_REQUIREMENT_. Output the lines below exactly, please, from the first line until the line with "(** A [TransportAddress]. *)", counting both.

***** DATA TO USE

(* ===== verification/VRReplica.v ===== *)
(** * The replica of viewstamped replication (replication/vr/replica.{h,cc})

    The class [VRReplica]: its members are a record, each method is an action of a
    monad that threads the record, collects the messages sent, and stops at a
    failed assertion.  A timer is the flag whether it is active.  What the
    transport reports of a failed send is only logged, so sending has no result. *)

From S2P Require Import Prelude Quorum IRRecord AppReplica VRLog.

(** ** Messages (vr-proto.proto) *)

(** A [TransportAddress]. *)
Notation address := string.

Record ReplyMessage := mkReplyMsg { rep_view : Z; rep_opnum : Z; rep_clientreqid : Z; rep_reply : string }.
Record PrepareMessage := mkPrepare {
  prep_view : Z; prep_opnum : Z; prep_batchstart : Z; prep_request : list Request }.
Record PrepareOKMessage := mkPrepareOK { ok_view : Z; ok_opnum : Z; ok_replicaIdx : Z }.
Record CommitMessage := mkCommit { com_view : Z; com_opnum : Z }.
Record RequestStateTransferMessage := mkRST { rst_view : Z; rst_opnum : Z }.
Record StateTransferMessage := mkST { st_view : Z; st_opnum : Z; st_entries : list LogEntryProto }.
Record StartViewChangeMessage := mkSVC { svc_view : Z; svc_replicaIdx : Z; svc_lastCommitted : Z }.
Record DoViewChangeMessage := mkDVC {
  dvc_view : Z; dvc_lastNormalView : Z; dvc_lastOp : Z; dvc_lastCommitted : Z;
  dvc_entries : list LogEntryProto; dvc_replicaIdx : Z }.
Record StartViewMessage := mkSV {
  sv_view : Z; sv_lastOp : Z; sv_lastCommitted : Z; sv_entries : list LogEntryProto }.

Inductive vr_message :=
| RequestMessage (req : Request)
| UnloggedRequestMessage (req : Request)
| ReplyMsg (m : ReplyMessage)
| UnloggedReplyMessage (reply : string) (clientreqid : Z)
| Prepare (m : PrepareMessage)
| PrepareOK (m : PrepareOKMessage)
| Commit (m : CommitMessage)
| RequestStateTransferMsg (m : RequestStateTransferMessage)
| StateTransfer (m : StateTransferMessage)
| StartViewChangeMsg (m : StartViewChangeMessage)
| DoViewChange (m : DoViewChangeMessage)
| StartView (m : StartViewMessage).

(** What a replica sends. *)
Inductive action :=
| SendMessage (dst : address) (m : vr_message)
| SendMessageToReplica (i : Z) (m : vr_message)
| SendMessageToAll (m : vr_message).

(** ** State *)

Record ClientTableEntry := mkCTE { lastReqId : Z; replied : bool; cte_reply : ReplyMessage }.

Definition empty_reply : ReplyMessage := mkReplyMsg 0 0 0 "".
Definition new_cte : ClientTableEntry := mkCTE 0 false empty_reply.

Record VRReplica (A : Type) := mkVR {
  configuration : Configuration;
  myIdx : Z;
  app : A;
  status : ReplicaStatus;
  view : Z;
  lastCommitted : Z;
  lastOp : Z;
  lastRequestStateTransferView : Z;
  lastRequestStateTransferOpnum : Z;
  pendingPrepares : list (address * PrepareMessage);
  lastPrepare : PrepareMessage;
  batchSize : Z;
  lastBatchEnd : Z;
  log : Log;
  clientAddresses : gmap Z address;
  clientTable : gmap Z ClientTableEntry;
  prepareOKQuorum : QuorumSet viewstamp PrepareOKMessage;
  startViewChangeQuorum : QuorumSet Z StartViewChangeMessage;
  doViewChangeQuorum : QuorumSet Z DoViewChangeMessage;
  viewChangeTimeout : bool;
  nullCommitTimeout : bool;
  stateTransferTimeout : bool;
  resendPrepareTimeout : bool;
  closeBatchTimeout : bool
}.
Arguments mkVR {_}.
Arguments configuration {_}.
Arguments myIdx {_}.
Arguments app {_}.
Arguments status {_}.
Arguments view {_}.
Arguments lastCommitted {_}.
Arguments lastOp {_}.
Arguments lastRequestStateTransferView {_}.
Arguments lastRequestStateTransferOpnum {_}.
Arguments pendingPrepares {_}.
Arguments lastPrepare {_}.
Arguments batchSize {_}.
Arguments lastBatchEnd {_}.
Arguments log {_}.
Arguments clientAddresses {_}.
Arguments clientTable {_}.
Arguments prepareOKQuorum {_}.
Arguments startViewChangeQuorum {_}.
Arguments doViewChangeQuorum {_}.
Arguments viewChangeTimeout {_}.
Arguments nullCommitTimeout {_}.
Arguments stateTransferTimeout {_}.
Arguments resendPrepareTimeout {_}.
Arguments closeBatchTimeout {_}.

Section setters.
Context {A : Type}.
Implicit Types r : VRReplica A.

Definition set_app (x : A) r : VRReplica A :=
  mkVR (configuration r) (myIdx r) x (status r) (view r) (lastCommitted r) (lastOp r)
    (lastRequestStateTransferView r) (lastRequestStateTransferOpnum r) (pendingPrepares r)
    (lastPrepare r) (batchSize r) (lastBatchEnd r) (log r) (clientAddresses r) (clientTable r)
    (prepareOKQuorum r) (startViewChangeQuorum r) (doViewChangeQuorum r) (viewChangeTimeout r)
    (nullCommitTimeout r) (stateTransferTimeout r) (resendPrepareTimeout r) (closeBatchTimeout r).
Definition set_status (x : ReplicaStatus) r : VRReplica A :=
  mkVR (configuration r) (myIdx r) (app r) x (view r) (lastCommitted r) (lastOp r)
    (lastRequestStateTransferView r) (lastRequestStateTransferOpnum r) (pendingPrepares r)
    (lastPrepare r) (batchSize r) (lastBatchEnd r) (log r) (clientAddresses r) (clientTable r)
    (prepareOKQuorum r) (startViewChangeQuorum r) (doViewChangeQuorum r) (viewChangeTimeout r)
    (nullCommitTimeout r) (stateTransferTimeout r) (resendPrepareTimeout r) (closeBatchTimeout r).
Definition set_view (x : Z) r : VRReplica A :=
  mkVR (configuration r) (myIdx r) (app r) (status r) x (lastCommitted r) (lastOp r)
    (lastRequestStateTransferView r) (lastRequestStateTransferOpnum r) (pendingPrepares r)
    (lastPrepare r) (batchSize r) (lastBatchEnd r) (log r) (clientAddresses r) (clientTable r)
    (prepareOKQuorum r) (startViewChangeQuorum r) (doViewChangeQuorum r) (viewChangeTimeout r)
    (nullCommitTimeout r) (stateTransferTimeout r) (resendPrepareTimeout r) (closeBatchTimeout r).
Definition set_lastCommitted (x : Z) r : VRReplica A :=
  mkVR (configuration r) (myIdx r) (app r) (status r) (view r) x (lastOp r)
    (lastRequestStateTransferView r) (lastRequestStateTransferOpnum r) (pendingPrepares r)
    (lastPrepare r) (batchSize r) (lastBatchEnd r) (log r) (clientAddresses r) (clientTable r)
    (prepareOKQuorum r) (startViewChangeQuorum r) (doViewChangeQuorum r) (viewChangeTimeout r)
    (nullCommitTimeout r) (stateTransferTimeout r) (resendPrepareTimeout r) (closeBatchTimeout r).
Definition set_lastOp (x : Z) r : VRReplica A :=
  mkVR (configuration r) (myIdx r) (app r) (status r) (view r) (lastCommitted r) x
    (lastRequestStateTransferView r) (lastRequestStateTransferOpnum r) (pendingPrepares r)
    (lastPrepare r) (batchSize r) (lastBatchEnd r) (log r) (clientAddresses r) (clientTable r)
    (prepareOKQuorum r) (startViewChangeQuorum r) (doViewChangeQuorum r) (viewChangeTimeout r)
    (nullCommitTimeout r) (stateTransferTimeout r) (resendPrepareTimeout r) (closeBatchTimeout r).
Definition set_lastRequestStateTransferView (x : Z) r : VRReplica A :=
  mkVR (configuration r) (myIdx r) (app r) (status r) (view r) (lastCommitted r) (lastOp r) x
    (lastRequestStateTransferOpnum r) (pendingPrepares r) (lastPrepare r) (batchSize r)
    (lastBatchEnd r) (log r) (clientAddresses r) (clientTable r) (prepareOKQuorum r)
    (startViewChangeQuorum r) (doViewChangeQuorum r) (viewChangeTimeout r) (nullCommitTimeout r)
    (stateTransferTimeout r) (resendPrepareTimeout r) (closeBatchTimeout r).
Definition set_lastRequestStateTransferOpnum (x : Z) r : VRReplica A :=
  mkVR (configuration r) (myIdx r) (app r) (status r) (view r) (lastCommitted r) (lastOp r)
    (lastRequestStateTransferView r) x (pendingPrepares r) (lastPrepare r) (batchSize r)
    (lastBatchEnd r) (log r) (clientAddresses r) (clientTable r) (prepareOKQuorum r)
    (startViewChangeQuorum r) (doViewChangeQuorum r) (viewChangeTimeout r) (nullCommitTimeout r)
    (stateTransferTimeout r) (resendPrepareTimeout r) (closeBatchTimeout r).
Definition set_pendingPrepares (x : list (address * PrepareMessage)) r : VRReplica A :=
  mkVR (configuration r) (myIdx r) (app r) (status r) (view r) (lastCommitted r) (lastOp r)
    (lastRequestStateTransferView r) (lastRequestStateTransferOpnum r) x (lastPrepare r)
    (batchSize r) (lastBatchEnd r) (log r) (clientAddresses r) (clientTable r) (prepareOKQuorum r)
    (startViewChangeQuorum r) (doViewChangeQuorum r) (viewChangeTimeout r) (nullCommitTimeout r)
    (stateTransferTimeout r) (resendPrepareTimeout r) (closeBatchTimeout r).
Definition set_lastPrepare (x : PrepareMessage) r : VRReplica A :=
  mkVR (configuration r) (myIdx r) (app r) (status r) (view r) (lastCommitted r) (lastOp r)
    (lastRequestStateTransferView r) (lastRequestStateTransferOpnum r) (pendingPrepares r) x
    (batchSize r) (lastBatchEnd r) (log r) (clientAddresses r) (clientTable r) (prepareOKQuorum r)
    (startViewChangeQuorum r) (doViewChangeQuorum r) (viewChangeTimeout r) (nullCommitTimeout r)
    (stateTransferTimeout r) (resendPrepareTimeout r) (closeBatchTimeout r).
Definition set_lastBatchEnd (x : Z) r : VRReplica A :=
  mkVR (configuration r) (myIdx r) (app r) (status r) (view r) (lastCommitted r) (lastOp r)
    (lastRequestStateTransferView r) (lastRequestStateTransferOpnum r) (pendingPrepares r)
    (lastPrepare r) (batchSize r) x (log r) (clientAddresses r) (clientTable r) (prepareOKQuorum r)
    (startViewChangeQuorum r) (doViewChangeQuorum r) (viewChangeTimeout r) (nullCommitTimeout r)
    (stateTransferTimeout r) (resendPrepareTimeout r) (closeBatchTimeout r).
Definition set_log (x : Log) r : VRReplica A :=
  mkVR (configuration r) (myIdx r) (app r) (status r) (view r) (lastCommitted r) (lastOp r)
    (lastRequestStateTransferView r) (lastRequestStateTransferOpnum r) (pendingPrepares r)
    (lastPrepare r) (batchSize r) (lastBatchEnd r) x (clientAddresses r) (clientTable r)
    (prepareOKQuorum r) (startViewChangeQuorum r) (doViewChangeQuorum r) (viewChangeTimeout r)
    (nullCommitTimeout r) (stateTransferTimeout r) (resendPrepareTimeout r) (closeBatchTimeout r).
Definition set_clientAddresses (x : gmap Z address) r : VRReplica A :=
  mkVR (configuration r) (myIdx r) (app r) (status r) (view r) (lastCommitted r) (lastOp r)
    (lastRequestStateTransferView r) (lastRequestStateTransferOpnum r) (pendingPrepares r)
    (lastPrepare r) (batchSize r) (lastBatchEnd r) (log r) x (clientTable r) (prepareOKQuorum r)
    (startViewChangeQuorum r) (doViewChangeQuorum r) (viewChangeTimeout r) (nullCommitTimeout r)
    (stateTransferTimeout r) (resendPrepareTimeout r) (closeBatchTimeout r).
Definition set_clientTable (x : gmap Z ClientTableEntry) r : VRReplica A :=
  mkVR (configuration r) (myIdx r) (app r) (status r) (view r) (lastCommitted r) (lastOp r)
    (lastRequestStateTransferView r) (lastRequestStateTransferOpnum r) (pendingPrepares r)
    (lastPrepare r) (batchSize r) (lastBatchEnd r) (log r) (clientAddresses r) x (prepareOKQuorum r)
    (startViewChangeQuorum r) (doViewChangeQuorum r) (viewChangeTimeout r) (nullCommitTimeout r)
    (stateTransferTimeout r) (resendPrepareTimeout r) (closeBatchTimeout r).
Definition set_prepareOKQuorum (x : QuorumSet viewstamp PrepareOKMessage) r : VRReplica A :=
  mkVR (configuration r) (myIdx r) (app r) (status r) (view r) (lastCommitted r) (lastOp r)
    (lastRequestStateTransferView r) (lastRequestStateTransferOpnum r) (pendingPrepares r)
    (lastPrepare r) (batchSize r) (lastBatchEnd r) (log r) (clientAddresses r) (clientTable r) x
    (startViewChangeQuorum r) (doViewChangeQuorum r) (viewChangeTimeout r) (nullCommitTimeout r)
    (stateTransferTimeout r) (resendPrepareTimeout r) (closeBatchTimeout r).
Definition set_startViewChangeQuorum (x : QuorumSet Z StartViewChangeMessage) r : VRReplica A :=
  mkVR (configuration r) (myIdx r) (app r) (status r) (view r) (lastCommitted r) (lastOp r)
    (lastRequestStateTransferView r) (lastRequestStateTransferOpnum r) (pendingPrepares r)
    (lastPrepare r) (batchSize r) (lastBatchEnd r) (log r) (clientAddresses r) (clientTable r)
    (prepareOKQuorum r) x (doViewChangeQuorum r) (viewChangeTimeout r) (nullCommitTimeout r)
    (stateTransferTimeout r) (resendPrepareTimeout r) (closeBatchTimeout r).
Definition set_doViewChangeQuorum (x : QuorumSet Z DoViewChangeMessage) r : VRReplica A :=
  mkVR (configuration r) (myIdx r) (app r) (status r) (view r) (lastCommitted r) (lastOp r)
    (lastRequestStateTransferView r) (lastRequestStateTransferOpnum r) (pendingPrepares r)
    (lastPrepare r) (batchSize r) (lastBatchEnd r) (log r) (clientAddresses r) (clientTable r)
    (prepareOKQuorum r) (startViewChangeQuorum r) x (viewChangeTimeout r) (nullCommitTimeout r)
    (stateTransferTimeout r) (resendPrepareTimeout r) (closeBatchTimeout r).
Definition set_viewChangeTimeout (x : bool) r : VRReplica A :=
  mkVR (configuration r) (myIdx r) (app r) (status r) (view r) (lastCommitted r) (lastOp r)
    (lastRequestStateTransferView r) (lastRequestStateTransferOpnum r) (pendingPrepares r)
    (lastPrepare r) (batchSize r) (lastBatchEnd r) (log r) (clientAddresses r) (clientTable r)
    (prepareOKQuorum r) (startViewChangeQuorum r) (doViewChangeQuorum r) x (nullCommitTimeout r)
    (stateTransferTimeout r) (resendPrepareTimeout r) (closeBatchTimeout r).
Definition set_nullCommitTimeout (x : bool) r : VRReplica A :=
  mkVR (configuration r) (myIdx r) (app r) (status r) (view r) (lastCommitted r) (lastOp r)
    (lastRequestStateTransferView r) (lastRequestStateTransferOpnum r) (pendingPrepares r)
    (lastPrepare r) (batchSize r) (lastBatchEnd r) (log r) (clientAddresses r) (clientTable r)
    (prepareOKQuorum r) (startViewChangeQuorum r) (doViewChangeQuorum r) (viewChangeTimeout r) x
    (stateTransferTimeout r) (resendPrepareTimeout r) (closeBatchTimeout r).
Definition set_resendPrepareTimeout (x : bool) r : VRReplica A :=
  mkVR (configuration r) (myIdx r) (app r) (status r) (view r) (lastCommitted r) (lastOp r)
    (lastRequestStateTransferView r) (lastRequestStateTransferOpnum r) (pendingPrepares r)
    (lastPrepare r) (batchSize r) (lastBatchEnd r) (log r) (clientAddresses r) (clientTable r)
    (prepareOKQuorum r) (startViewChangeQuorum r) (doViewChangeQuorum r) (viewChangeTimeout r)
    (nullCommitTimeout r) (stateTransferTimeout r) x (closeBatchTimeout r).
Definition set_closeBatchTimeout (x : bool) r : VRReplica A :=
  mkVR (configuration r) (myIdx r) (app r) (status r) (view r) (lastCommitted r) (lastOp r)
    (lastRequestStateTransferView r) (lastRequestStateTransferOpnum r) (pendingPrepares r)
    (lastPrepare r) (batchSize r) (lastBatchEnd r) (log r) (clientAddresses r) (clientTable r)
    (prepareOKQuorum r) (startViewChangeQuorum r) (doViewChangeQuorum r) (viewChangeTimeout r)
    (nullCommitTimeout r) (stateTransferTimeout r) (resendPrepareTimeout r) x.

**********

_RESULT FOR THIS EXERCISE_.
(* ===== verification/VRReplica.v ===== *)
(** * The replica of viewstamped replication (replication/vr/replica.{h,cc})

    The class [VRReplica]: its members are a record, each method is an action of a
    monad that threads the record, collects the messages sent, and stops at a
    failed assertion.  A timer is the flag whether it is active.  What the
    transport reports of a failed send is only logged, so sending has no result. *)

From S2P Require Import Prelude Quorum IRRecord AppReplica VRLog.

(** ** Messages (vr-proto.proto) *)

(** A [TransportAddress]. *)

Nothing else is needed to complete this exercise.